A further limitation is that the women were recruited from selected sites with routine care ensuring relatively good glycaemic control, which may affect the generalisability of the study. Also, that data were collected between 2013 and 2018. Since then, insulin pump technology has improved, and we cannot exclude the possibility that use of more modern insulin pumps may have a different impact on congenital malformations. Studies including newer insulin pumps with closed-loop systems are warranted.

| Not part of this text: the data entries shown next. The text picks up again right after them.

(** * Adquimo React SDK: the event pipeline, embedded and checked

    A shallow embedding of the TypeScript sources of the SDK core:
    [StorageManager], [UserManager], [SessionManager], [EventValidator],
    [TrackingManager], [NetworkManager] and the [AdquimoSDK] facade.

    The objects of one SDK instance share one [StorageManager]; the whole
    object graph is therefore one record, [world], and every method is a
    computation over it that either returns or throws.  The host (clock,
    uuid generator, interval timers, the network) is part of the record
    too, so that every run is a closed, executable term.

    Conventions.  Values that the sources type statically keep their
    type; values that pass through storage are dynamic ([jsval]), since
    what [JSON.parse] returns is not what was stored.  Numbers are
    integers.  An [async] method is its body run to completion: calls
    are awaited one after the other, except where a method is split at
    its [await] to let other code run in between ([flush]).  Logging
    has no effect on the state and is left out, as are the metadata of
    responses and the [details] of error objects.  Time passes only
    where the model says so: in [sleep] and in [elapse]. *)

From stdpp Require Import gmap strings list.
From Stdlib Require Import ZArith DecimalString Ascii String Lia.

Set Warnings "-register-all".
Open Scope Z_scope.

(* ================================================================== *)
(** * JavaScript values as the sources handle them *)
(* ================================================================== *)

Module JS.

(** Run-time values.  Numbers are the integer-valued ones (counts,
    millisecond stamps and delays); strings are ASCII.  [VDate ms] is a
    valid [Date] object holding [ms] milliseconds since the epoch. *)
Inductive jsval : Type :=
| VUndefined
| VNull
| VBool (b : bool)
| VNum (n : Z)
| VStr (s : string)
| VDate (ms : Z)
| VObj (fields : list (string * jsval)).

(** A JSON document: what [JSON.parse] can produce.  There is no date
    and no [undefined] in it. *)
Inductive json : Type :=
| JNull
| JBool (b : bool)
| JNumber (n : Z)
| JString (s : string)
| JObject (members : list (string * json)).

(** Thrown values.  [JsError] is an instance of [Error] (a [TypeError],
    [new Error(msg)], ...); [Adquimo] is a plain [AdquimoError] object
    literal, which is not an instance of [Error]. *)
Record AdquimoError : Type := mkError { code : string; message : string }.

Inductive exn : Type :=
| JsError (msg : string)
| Adquimo (e : AdquimoError)
| ThrownUndefined.

(** [error instanceof Error ? error.message : String(error)], the first
    line of every [createError] of the sources. *)
Definition message_of (e : exn) : string :=
  match e with
  | JsError msg => msg
  | Adquimo _ => "[object Object]"
  | ThrownUndefined => "undefined"
  end.

Definition createError (c : string) (e : exn) : exn :=
  Adquimo (mkError c (message_of e)).

(** ** Truthiness, property access, object spread *)

Definition truthy (v : jsval) : bool :=
  match v with
  | VUndefined | VNull => false
  | VBool b => b
  | VNum n => negb (n =? 0)
  | VStr s => negb (String.eqb s EmptyString)
  | VDate _ | VObj _ => true
  end.

(** [a || b] *)
Definition or_else (a b : jsval) : jsval := if truthy a then a else b.

Fixpoint assoc_get {A : Type} (k : string) (l : list (string * A)) : option A :=
  match l with
  | [] => None
  | (k', v) :: r => if String.eqb k k' then Some v else assoc_get k r
  end.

Our finding of no significant difference in the prevalence of malformations in the offspring of women with and without insulin pump treatment despite more appropriate HbA1c level, and even a non-significant higher prevalence of minor malformations in pump users, was surprising, and suggests the need for further studies evaluating the impact of insulin pump use on development of malformations. Population-based studies are required to evaluate the impact of pump treatment on rare events such as malformations and perinatal death. Investigating possible independent predictors of malformations, including HbA1c level, treatment modality, folic acid supplementation and late diabetes complications, is warranted. The prevalence of other poor pregnancy outcomes such as fetal overgrowth, pre-eclampsia and preterm delivery in pump-treated women will be analysed in a separate report based on this real-world cohort.

In conclusion, it was surprising that the risk of congenital malformations was not lower in offspring of women treated with insulin pumps despite better glycaemic control in early pregnancy, when compared with women receiving MDI treatment. Further studies exploring the efficacy and safety of using pump treatment during pregnancy are needed.